The task: Please take the records that follow and repeat exactly the lines starting with the line with "(pages : list (list raw_site)) (w" and going on through the line with "rs_site_state item <>".

------------------------

(** C6.  The [view_pr] and [comment_pr] validators return [false]
    whenever [number] is not of numeric type, is not an integer, or is at
    most zero; they return [true] only when [number] is a positive integer
    (and, for [comment_pr], [body] is a string). *)
Theorem number_must_be_positive_integer (args : JSValue) :
  (has_type "number" (member args "number") = false \/
   (exists x, member args "number" = VNumber x /\
              Number.integer_value x = None) \/
   (exists x, member args "number" = VNumber x /\
              Number.le x Number.zero = true) ->
   isValidViewPrArgs args = Normal false /\
   isValidCommentPrArgs args = Normal false) /\
  (isValidViewPrArgs args = Normal true ->
   is_positive_integer (member args "number")) /\
  (isValidCommentPrArgs args = Normal true ->
   is_positive_integer (member args "number") /\
   has_type "string" (member args "body") = true).
Proof.
  rewrite isValidViewPrArgs_eq, isValidCommentPrArgs_eq.
  unfold view_pr_shape, comment_pr_shape, required.
  split; [|split].
  - intros Hbad.
    assert (Hn : positive_integer (member args "number") = false).
    { destruct Hbad as [H|[(x & -> & H)|(x & -> & H)]].
      - destruct (member args "number"); try reflexivity; discriminate.
      - unfold positive_integer.
        rewrite (NumberFacts.not_integer x H). reflexivity.
      - unfold positive_integer.
        rewrite (NumberFacts.le_zero_not_gt x H), andb_false_r. reflexivity. }
    rewrite Hn, andb_false_r. split; reflexivity.
  - intros [= H]. apply andb_prop in H as [_ H].
    apply NumberFacts.positive_integer_iff. exact H.
  - intros [= H]. apply andb_prop in H as [H Hbody].
    apply andb_prop in H as [_ H].
    split; [apply NumberFacts.positive_integer_iff; exact H | exact Hbody].
Qed.
(** C1, at reachable states.  On the initial layout [splitFocused] does
    as claimed: pane 1 becomes the first child of a split of ratio 0.5
    whose second child is the new pane 2, without pty and focused.  After a
    focus move back to pane 1, [splitFocused] does split the focused pane
    1, but the focus goes to pane 2, the last pane in pre-order, not to the
    new pane 3.  In the state so reached pane 2 is focused and
    [splitFocused] does nothing: [splitPane] takes the copy it made of the
    first subtree for a change and never looks at the second one. *)
Theorem splitFocused_defects :
  let P := fun i => PaneNode i None in
  let s0 := mkLayoutState [mkTab 1 (P 1) 1] 1 in
  let s1 := mkLayoutState
              [mkTab 1 (SplitNode horizontal half (P 1) (P 2)) 2] 1 in
  let s := mkLayoutState
             [mkTab 1 (SplitNode horizontal half (P 1) (P 2)) 1] 1 in
  let s' := mkLayoutState
              [mkTab 1 (SplitNode horizontal half
                          (SplitNode vertical half (P 1) (P 3)) (P 2)) 2] 1 in
  initLayout resetIdCounters = (s0, mkCounters 1 1)
  /\ splitFocused s0 horizontal (mkCounters 1 1) = (s1, mkCounters 2 1)
  /\ focusNext s1 focus_left = s
  /\ splitFocused s vertical (mkCounters 2 1) = (s', mkCounters 3 1)
  /\ splitFocused s' vertical (mkCounters 3 1) = (s', mkCounters 3 1).
Proof. repeat split; vm_compute; reflexivity. Qed.

(** C6: whatever operations are applied to the initial layout, none of
    them throws and the layout they give passes [validateLayoutState]: the
    tab list is not empty, the active tab exists, every tab's focused pane
    is in its tree and every tree has a pane.  The pane count does not
    follow the splits: after split, focus left, split, split the third
    split has added no pane, and the tab holds 3 panes where 1 plus the
    net number of splits is 4. *)
Theorem paneCount_netSplits_defect :
  (forall ops, exists s net,
      runFromInit ops = Some (s, net) /\ validateLayoutState s = [])
  /\ exists s net tab,
      runFromInit [OpSplit vertical; OpFocus focus_left;
                   OpSplit horizontal; OpSplit horizontal] = Some (s, net)
      /\ getActiveTab s = Some tab
      /\ paneCount tab = 3
      /\ 1 + netSplits net tab = 4.
Proof.
  split.
  - intros ops. unfold runFromInit, mbind, M_bind, bind.
    pose proof valid_initLayout as Hv.
    destruct (initLayout resetIdCounters) as [s0 c0].
    destruct (valid_applyOps ops s0 ∅ c0 Hv) as (s & net & Hrun & Hvalid).
    exists s, net. split; [done|]. by eapply validateLayoutState_valid.
  - eexists _, _, _. split; [vm_compute; reflexivity|].
    repeat split; vm_compute; reflexivity.
Qed.

End LayoutFacts.

Module WriteFacts.
Import Renderer RendererSpec.

Lemma written_cols r row line d : cols (written r row line d) = cols r.
Proof. reflexivity. Qed.

Lemma written_id (r : Renderer) (row : Z) (line : gmap Z GridCell) :
  grid r !! row = Some line -> written r row line (dirtyCells r) = r.
Proof.
  intros H. destruct r. unfold written, set_dirtyCells, set_grid. simpl in *.
  by rewrite insert_id.
Qed.

Lemma putCell_written r row c cell line d :
  putCell row c cell (written r row line d)
  = Some (written r row (<[c := cell]> line) (d ∪ {[ (row, c) ]})).
Proof.
  unfold putCell, written, set_dirtyCells, set_grid. simpl.
  rewrite lookup_insert_eq. simpl. by rewrite insert_insert_eq.
Qed.

Lemma writeRepeat_full row g sty w n c r :
  cols r <= c -> writeRepeat row g sty w n c r = Some (c, r).
Proof. intros H. destruct n; simpl; [done|]. by rewrite decide_True. Qed.

Lemma placeCells_full ncols col gcs line :
  ncols <= col -> placeCells ncols col gcs line = line.
Proof. intros H. destruct gcs; simpl; [done|]. by rewrite decide_False by lia. Qed.

Lemma touchedCells_full row ncols col gcs :
  ncols <= col -> touchedCells row ncols col gcs = ∅.
Proof. intros H. destruct gcs; simpl; [done|]. by rewrite decide_False by lia. Qed.

Lemma placeCells_app ncols col l1 l2 line :
  placeCells ncols col (l1 ++ l2) line
  = placeCells ncols (col + Z.of_nat (length l1)) l2 (placeCells ncols col l1 line).
Proof.
  revert col line. induction l1 as [|g l1 IH]; intros col line; simpl.
  - by rewrite Z.add_0_r.
  - case_decide.
    + rewrite IH. f_equal. lia.
    + by rewrite placeCells_full by lia.
Qed.

Lemma touchedCells_app row ncols col l1 l2 :
  touchedCells row ncols col (l1 ++ l2)
  = touchedCells row ncols col l1
    ∪ touchedCells row ncols (col + Z.of_nat (length l1)) l2.
Proof.
  revert col. induction l1 as [|g l1 IH]; intros col; simpl.
  - rewrite Z.add_0_r. by rewrite (left_id_L ∅ (∪)).
  - case_decide.
    + rewrite IH. rewrite <- (assoc_L (∪)). do 3 f_equal. lia.
    + rewrite touchedCells_full by lia. by rewrite (left_id_L ∅ (∪)).
Qed.

Lemma writeRepeat_written r row g sty w n : forall c line d,
  let glyphs := concat (replicate n (cellGlyphs g sty w)) in
  exists c',
    writeRepeat row g sty w n c (written r row line d)
    = Some (c', written r row (placeCells (cols r) c glyphs line)
                        (d ∪ touchedCells row (cols r) c glyphs))
    /\ (c' = c + Z.of_nat (length glyphs)
        \/ (cols r <= c' /\ cols r <= c + Z.of_nat (length glyphs))).
Proof.
  induction n as [|n IH]; intros c line d glyphs.
  - exists c. subst glyphs. simpl. rewrite (right_id_L ∅ (∪)).
    split; [done|left; lia].
  - subst glyphs. rewrite replicate_S, concat_cons.
    set (rest := concat (replicate n (cellGlyphs g sty w))) in *.
    simpl writeRepeat. rewrite ?written_cols.
    destruct (decide (cols r <= c)) as [Hfull|Hroom].
    { exists c. rewrite placeCells_full, touchedCells_full by lia.
      rewrite (right_id_L ∅ (∪)). split; [done|right; split; lia]. }
    destruct (decide (w = 2 /\ c + 1 < cols r)) as [[Hw Hc]|Hnarrow].
    + rewrite putCell_written. simpl. rewrite putCell_written. simpl.
      destruct (IH (c + 2) (<[c + 1 := mkGridCell " " sty]>
                              (<[c := mkGridCell g sty]> line))
                   (d ∪ {[ (row, c) ]} ∪ {[ (row, c + 1) ]})) as (c' & Hrun & Hc').
      fold rest in Hrun, Hc'.
      exists c'. unfold cellGlyphs. rewrite decide_True by done.
      simpl. rewrite !decide_True by lia.
      replace (c + 1 + 1) with (c + 2) by lia.
      rewrite Hrun. split.
      * do 3 f_equal. by rewrite <- !(assoc_L (∪)).
      * rewrite ?length_app; simpl length. 
        destruct Hc' as [->|[? ?]]; [left|right]; lia.
    + rewrite putCell_written. simpl.
      unfold cellGlyphs. destruct (decide (w = 2)) as [Hw|Hw].
      * assert (Hlast : cols r <= c + 1) by lia.
        rewrite writeRepeat_full by (rewrite written_cols; lia).
        exists (c + 1). simpl. rewrite decide_True by lia.
        rewrite decide_False by lia. rewrite decide_True by lia.
        rewrite decide_False by lia.
        split; [by rewrite (right_id_L ∅ (∪))|].
        right. rewrite ?length_app; simpl length. lia.
      * destruct (IH (c + 1) (<[c := mkGridCell g sty]> line)
                     (d ∪ {[ (row, c) ]})) as (c' & Hrun & Hc').
        fold rest in Hrun, Hc'.
        exists c'. simpl. rewrite !decide_True by lia.
        rewrite Hrun. split.
        -- do 3 f_equal. by rewrite <- !(assoc_L (∪)).
        -- rewrite ?length_app; simpl length.
           destruct Hc' as [->|[? ?]]; [left|right]; lia.
Qed.

Lemma writeCells_full row cells cur c r :
  cols r <= c -> writeCells row cells cur c r = Some r.
Proof. intros H. destruct cells; simpl; [done|]. by rewrite decide_True. Qed.

Lemma writeCells_written r row cells : forall cur c line d,
  writeCells row cells cur c (written r row line d)
  = Some (written r row (placeCells (cols r) c (expandCells cells cur) line)
                  (d ∪ touchedCells row (cols r) c (expandCells cells cur))).
Proof.
  induction cells as [|cell cells IH]; intros cur c line d.
  - simpl. by rewrite (right_id_L ∅ (∪)).
  - simpl writeCells. rewrite ?written_cols.
    destruct (decide (cols r <= c)) as [Hfull|Hroom].
    { rewrite placeCells_full, touchedCells_full by lia.
      by rewrite (right_id_L ∅ (∪)). }
    simpl expandCells.
    set (sty := match style_id cell with Some s => Some s | None => cur end).
    assert (Hsty : match style_id cell with
                   | Some s => Some s | None => sty end = sty)
      by (unfold sty; by destruct (style_id cell)).
    rewrite Hsty.
    destruct (writeRepeat_written r row (grapheme cell) sty
                (default 1 (width cell)) (Z.to_nat (default 1 (repeat cell)))
                c line d) as (c' & Hrun & Hc').
    rewrite Hrun. simpl. rewrite IH.
    rewrite placeCells_app, touchedCells_app.
    destruct Hc' as [->|[Hc1 Hc2]].
    + by rewrite (assoc_L (∪)).
    + rewrite (placeCells_full _ c') by done.
      rewrite (touchedCells_full _ _ c') by done.
      rewrite (placeCells_full _ (c + _)) by done.
      rewrite (touchedCells_full _ _ (c + _)) by done.
      by rewrite !(right_id_L ∅ (∪)).
Qed.
Lemma amplitude_column_inl `{Float} (ecg_data : ndarray) (e : exn) :
  well_formed ecg_data → amplitude_column ecg_data = inl e →
  e = IndexError ∧ ¬ has_second_column ecg_data.
Proof.
  destruct ecg_data as [v|vs|ncols rows]; simpl.
  { intros _ [= <-]. split; [done|]. by intros []. }
  { intros _ [= <-]. split; [done|]. by intros []. }
  intros Hwf. destruct (Nat.ltb_spec ncols 2) as [Hlt|Hge].
  { intros [= <-]. split; [done|lia]. }
  destruct (mapM (λ row : list num, row !! 1) rows) as [column|] eqn:Hm; [done|].
  exfalso. assert (is_Some (mapM (λ row : list num, row !! 1) rows)) as [c Hc].
  { apply mapM_is_Some_2. eapply Forall_impl; [exact Hwf|].
    intros row Hrow. simpl in *. apply lookup_lt_is_Some_2. lia. }
  congruence.
Qed.

Lemma amplitude_column_no_second `{Float} (ecg_data : ndarray) :
  ¬ has_second_column ecg_data → amplitude_column ecg_data = inl IndexError.
Proof.
  destruct ecg_data as [v|vs|ncols rows]; simpl; try done.
  intros Hno. destruct (Nat.ltb_spec ncols 2); [done|lia].
Qed.

(** X14.  [detect_peaks] on a loaded array fails in three ways only: with
    the index error of [ecg_data[:, 1]] when the array has fewer than two
    dimensions or fewer than two columns, and it always fails so then;
    with the error of the filter; or with the value error of [np.convolve]
    when the filtered signal has fewer than two samples or the integration
    window is 0.  The index lookups of [findpeaks] and of the peak values
    never fail. *)
Theorem detect_peaks_errors `{Float}
    (butter : nat → num → num → result (list num * list num))
    (lfilter : list num → list num → list num → result (list num))
    (cfg : Config) (ecg_data : ndarray) :
  well_formed ecg_data →
  (¬ has_second_column ecg_data →
   detect_peaks_of_array butter lfilter cfg ecg_data = inl IndexError)
  ∧ ∀ e, detect_peaks_of_array butter lfilter cfg ecg_data = inl e →
      (e = IndexError ∧ ¬ has_second_column ecg_data)
      ∨ ∃ ecg_measurements,
          amplitude_column ecg_data = inr ecg_measurements
          ∧ (bandpass_filter butter lfilter ecg_measurements (filter_lowcut cfg)
               (filter_highcut cfg) (signal_frequency cfg) (filter_order cfg) = inl e
             ∨ ∃ filtered,
                 bandpass_filter butter lfilter ecg_measurements (filter_lowcut cfg)
                   (filter_highcut cfg) (signal_frequency cfg) (filter_order cfg)
                 = inr filtered
                 ∧ e = ValueError
                 ∧ (length filtered < 2 ∨ integration_window cfg = 0)).
Proof.
  intros Hwf. split.
  - intros Hno. unfold detect_peaks_of_array.
    by rewrite (amplitude_column_no_second ecg_data Hno).
  - intros e. unfold detect_peaks_of_array.
    destruct (amplitude_column ecg_data) as [e'|ecg_measurements] eqn:Hcol.
    { intros [= ->]. left. by apply amplitude_column_inl. }
    intros Hrun. right. exists ecg_measurements. split; [done|].
    unfold detect_peaks in Hrun.
    destruct (bandpass_filter _ _ _ _ _ _ _) as [e'|filtered]; simpl in Hrun.
    { injection Hrun as ->. by left. }
    apply condition_inl in Hrun as [-> Hwhy]. right. by exists filtered.
Qed.
(** X24: two markers on binary64 numbers.  When their computed distance is
    not below [MARGIN], the first pass changes nothing and the loop
    returns them as they are.  Otherwise the outcome depends on rounding:
    [east] and [west] are repelled in the first pass and again in the
    second, the third pass finds them exactly [MARGIN] apart and the loop
    stops; [farA] and [farB], at the same place near 1e17, are not moved
    by any pass (the push of 5 is lost in rounding), so the loop runs all
    its passes and returns them still at the same place. *)
Theorem two_markers_rounded (m : MathLib) (pj pk : Position) :
  exactCases m ->
  ((distance pj pk <? MARGIN) = false ->
     pass m [pj; pk] = ([pj; pk], false)
     /\ adjustPositions m [pj; pk] = [pj; pk])
  /\ (pass m [east; west] = ([eastPushed; westPushed], true)
      /\ pass m [eastPushed; westPushed] = ([eastPushed; westSettled], true)
      /\ pass m [eastPushed; westSettled] = ([eastPushed; westSettled], false)
      /\ adjustPositions m [east; west] = [eastPushed; westSettled]
      /\ distance eastPushed westSettled = MARGIN)
  /\ (pass m [farA; farB] = ([farA; farB], true)
      /\ adjustPositions m [farA; farB] = [farA; farB]
      /\ distance farA farB = 0).
Proof.
  intros Hm. split; [|split].
  - intros Hd. split; [apply pass_separated, Hd|].
    unfold adjustPositions, MAX_ITERATIONS.
    rewrite iterate_step, (pass_separated m pj pk Hd). reflexivity.
  - assert (H1 : pass m [east; west] = ([eastPushed; westPushed], true)).
    { rewrite pass_of_two by reflexivity. apply visit_east_west, Hm. }
    assert (H3 : pass m [eastPushed; westSettled]
                 = ([eastPushed; westSettled], false))
      by (apply pass_separated; reflexivity).
    split; [exact H1|]. split; [apply pass_pushed, Hm|].
    split; [exact H3|]. split; [|reflexivity].
    unfold adjustPositions, MAX_ITERATIONS.
    rewrite iterate_step, H1. cbv iota beta.
    rewrite iterate_step, (pass_pushed m Hm). cbv iota beta.
    rewrite iterate_step, H3. reflexivity.
  - split; [apply pass_far, Hm|]. split; [|reflexivity].
    apply iterate_stuck, pass_far, Hm.
Qed.

Lemma two_markers_rounded_witness :
  adjustPositions axisMath [east; west] = [eastPushed; westSettled]
  /\ adjustPositions axisMath [farA; farB] = [farA; farB]
  /\ adjustPositions axisMath [eastPushed; westSettled]
     = [eastPushed; westSettled].
Proof.
  destruct (two_markers_rounded axisMath eastPushed westSettled
              axisMath_exact) as (Hfar & (_ & _ & _ & Hew & _) & (_ & Hff & _)).
  split; [exact Hew|]. split; [exact Hff|]. apply Hfar. reflexivity.
Defined.
(** With an empty query [do_sites] runs no fzf and lists the cached sites in
    the order of the file, meta sites left out if so configured; sites that
    share a name are all listed. *)
Theorem do_sites_empty_query (rev : revision) (K : Collaborators)
    (cd : CacheDirectory) (env : EnvParams) (w : world Site) (mtime : Q)
    (s : Site) (rows : list Site) :
  fs w !! get_sites_cache cd = Some (File mtime (WellFormed (s :: rows))) ->
  let sites := if ignore_meta_sites env
               then List.filter (fun s => negb (is_meta s)) (s :: rows)
               else s :: rows in
  do_sites rev K cd env [] w
  = (match sites with
     | [] => [NoMatchingSites]
     | _ => List.map (site_entry cd (fs w)) sites
     end,
     mkWorld (fs w) (log w ++ [EvLoad (get_sites_cache cd)])).
Proof.
  intros Hf. cbv zeta. unfold do_sites, sites_response_written.
  rewrite do_sites_load, Hf. cbv zeta. unfold bind, ret. cbn [truthy fs].
  destruct (if ignore_meta_sites env then _ else _); reflexivity.
Qed.

Lemma do_sites_empty_query_witness :
  fst (do_sites Packaged (demo_K 5 0 []) demo_cd demo_env [] demo_sites_world)
  = [SiteItem (mkSite (lit "so") (lit "Stack Overflow") (lit "programmers") (lit "u1") false)
       (lit "icon.png")].
Proof.
  rewrite (do_sites_empty_query Packaged (demo_K 5 0 []) demo_cd demo_env demo_sites_world 0%Q
             (mkSite (lit "so") (lit "Stack Overflow") (lit "programmers") (lit "u1") false)
             [mkSite (lit "meta.so") (lit "Meta Stack Overflow") (lit "users") (lit "u2") true]).
  - reflexivity.
  - reflexivity.
Defined.

Lemma append_page_kept (K : Collaborators) (sites : list Site) (items : list raw_site) :
  append_page K sites items = sites ++ kept_sites K items.
Proof.
  unfold append_page, kept_sites. revert sites.
  induction items as [|item items IH]; intros sites; cbn [fold_left List.filter List.map].
  - now rewrite app_nil_r.
  - rewrite IH. destruct (is_closed_beta item); cbn [negb List.map]; [reflexivity|].
    now rewrite <- app_assoc.
Qed.

Lemma sites_pages_run (rev : revision) (K : Collaborators)
    (get : list (string * param) -> result sites_response) (env : EnvParams)
    (pages : list (list raw_site)) :
  forall (fuel : nat) (page : Z) (sites : list Site) (w : world Site),
    pages <> [] -> (List.length pages <= fuel)%nat ->
    serves rev env get page pages ->
    sites_pages fuel rev K get env page sites w
    = (Ok (Some (sites ++ concat (List.map (kept_sites K) pages))),
       mkWorld (fs w) (log w ++ page_requests rev env page pages)).
Proof.
  induction pages as [|items pages IH]; intros fuel page sites w Hne Hfuel Hserves;
    [congruence|].
  destruct fuel as [|fuel]; [cbn in Hfuel; lia|].
  destruct Hserves as [Hget Hrest].
  cbn [sites_pages]. unfold bind at 1, emit. unfold bind at 1, lift. rewrite Hget.
  unfold bind at 1, get_key, ret. cbn [sr_items sr_has_more].
  unfold bind at 1. rewrite append_page_kept.
  destruct pages as [|items' pages].
  - cbn [List.map concat page_requests fs log]. now rewrite app_nil_r.
  - rewrite IH; [|discriminate|cbn in *; lia|exact Hrest].
    cbn [fs log List.map concat page_requests].
    now rewrite <- !app_assoc.
Qed.

(** When the server serves [n >= 1] pages and says [has_more] on all but the
    last, the refresh asks for pages 1 to [n] in order, once each, and returns
    the sites of all pages in order without those in closed beta. *)
Theorem sites_refresh_reads_all_pages (fuel : nat) (rev : revision) (K : Collaborators)
    (get : list (string * param) -> result sites_response) (env : EnvParams)
    (pages : list (list raw_site)) (w : world Site) :
  pages <> [] -> (List.length pages <= fuel)%nat ->
  serves rev env get 1 pages ->
  request_parse_sites_api fuel rev K get env w
  = (Ok (Some (concat (List.map (kept_sites K) pages))),
     mkWorld (fs w) (log w ++ page_requests rev env 1 pages)) /\
  forall s, In s (concat (List.map (kept_sites K) pages)) ->
    exists item, In item (concat pages) /\
                 rs_site_state item <> lit "closed_beta" /\ s = parse_site K item.
Proof.
  intros Hne Hfuel Hserves. split.
  - unfold request_parse_sites_api.
    now rewrite (sites_pages_run rev K get env pages fuel 1%Z [] w Hne Hfuel Hserves).
  - intros s Hs. apply in_concat in Hs. destruct Hs as (l & Hl & Hs).
    apply in_map_iff in Hl. destruct Hl as (items & <- & Hitems).
    unfold kept_sites in Hs. apply in_map_iff in Hs. destruct Hs as (item & <- & Hitem).
    apply filter_In in Hitem. destruct Hitem as [Hin Hstate].
    exists item. split; [|split; [|reflexivity]].
    + apply in_concat. eauto.
    + unfold is_closed_beta in Hstate. intros E.
      rewrite bool_decide_eq_true_2 in Hstate by exact E. discriminate.
Qed.

Lemma sites_refresh_reads_all_pages_witness :
  fst (request_parse_sites_api 5 Script (demo_K 5 0 []) demo_sites_get demo_env
         (mkWorld ∅ []))
  = Ok (Some demo_sites).
Proof.
  destruct (sites_refresh_reads_all_pages 5 Script (demo_K 5 0 []) demo_sites_get demo_env
              [demo_site_page1; demo_site_page2] (mkWorld ∅ [])) as [-> _].
  - discriminate.
  - cbn. lia.
  - cbn. auto.
  - reflexivity.
Defined.

Lemma sites_pages_step (fuel : nat) (rev : revision) (K : Collaborators)
    (get : list (string * param) -> result sites_response) (env : EnvParams)
    (page : Z) (sites : list Site) (w : world Site) (items : list raw_site)
    (has_more : bool) :
  get (sites_params rev page env) = Ok (mkSitesResponse (Some items) (Some has_more)) ->
  sites_pages (S fuel) rev K get env page sites w
  = let w1 := mkWorld (fs w)
                (log w ++ [EvRequest sites_url (sites_params rev page env)]) in
    if has_more
    then sites_pages fuel rev K get env (page + 1)%Z (append_page K sites items) w1
    else (Ok (Some (append_page K sites items)), w1).
Proof.
  intros Hget. cbn [sites_pages]. unfold bind, emit, lift, get_key, ret.
  cbn [fs log]. rewrite Hget. cbn [sr_items sr_has_more].
  destruct has_more; reflexivity.
Qed.

(** The refresh has no page limit of its own: against a server that reports
    [has_more] on every page it is still reading after any number of pages. *)
Theorem sites_refresh_unbounded (rev : revision) (K : Collaborators)
    (get : list (string * param) -> result sites_response) (env : EnvParams) :
  (forall params, exists items,
      get params = Ok (mkSitesResponse (Some items) (Some true))) ->
  forall (fuel : nat) (w : world Site),
    fst (request_parse_sites_api fuel rev K get env w) = Ok None /\
    List.length (log (snd (request_parse_sites_api fuel rev K get env w)))
    = (List.length (log w) + fuel)%nat.
Proof.
  intros Hget fuel. unfold request_parse_sites_api.
  generalize 1%Z as page. generalize (@nil Site) as sites.
  induction fuel as [|fuel IH]; intros sites page w.
  - cbn. split; [reflexivity|lia].
  - destruct (Hget (sites_params rev page env)) as [items Hitems].
    rewrite (sites_pages_step fuel rev K get env page sites w items true Hitems).
    cbv zeta.
    destruct (IH (append_page K sites items) (page + 1)%Z
                 (mkWorld (fs w) (log w ++ [EvRequest sites_url (sites_params rev page env)])))
      as [H1 H2].
    split; [exact H1|]. rewrite H2. cbn [log]. rewrite length_app. cbn. lia.
Qed.

Lemma sites_refresh_unbounded_witness :
  fst (request_parse_sites_api 7 Script (demo_K 5 0 [])
         (fun _ => Ok (mkSitesResponse (Some demo_site_page1) (Some true))) demo_env
         (mkWorld ∅ []))
  = Ok None.
Proof.
  refine (proj1 (sites_refresh_unbounded Script (demo_K 5 0 [])
                   (fun _ => Ok (mkSitesResponse (Some demo_site_page1) (Some true)))
                   demo_env _ 7%nat (mkWorld ∅ []))).
  intros params. exists demo_site_page1. reflexivity.
Defined.

Lemma do_search_no_filter_no_fzf (rev : revision) (K : Collaborators)
    (cd : CacheDirectory) (env : EnvParams) (query : str) (tags : list (list N))
    (w : world Answer) :
  List.filter is_fzf_event (log (snd (do_search rev K cd env query tags [] w)))
  = List.filter is_fzf_event (log w).
Proof.
  unfold do_search, response_written, do_search_body, bind.
  pose proof (resolve_answers_no_fzf rev K cd env query tags w) as Hlog.
  destruct (resolve_answers rev K cd env query tags w) as [[[a q]|e] w1];
    cbn [snd narrow truthy ret render] in *; exact Hlog.
Qed.

(** A search argument without ["//"] never starts fzf: the secondary filter
    is empty, whatever else the argument holds. *)
Theorem search_without_double_slash_runs_no_fzf (rev : revision) (K : Collaborators)
    (cd : CacheDirectory) (env : EnvParams) (arg : str) (w : world Answer) :
  contains (lit "//") (strip arg) = false ->
  List.filter is_fzf_event (log (snd (search_action rev K cd env arg w)))
  = List.filter is_fzf_event (log w).
Proof.
  intros Hc. unfold search_action. rewrite parse_via_terms_and_filter.
  assert (Hsnd : snd (terms_and_filter arg) = []).
  { unfold terms_and_filter. cbv zeta. rewrite Hc.
    destruct (endswith (lit "/") (strip arg)); reflexivity. }
  rewrite Hsnd. apply do_search_no_filter_no_fzf.
Qed.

------------------------

Task result:
    (pages : list (list raw_site)) (w : world Site) :
  pages <> [] -> (List.length pages <= fuel)%nat ->
  serves rev env get 1 pages ->
  request_parse_sites_api fuel rev K get env w
  = (Ok (Some (concat (List.map (kept_sites K) pages))),
     mkWorld (fs w) (log w ++ page_requests rev env 1 pages)) /\
  forall s, In s (concat (List.map (kept_sites K) pages)) ->
    exists item, In item (concat pages) /\
                 rs_site_state item <> lit "closed_beta" /\ s = parse_site K item.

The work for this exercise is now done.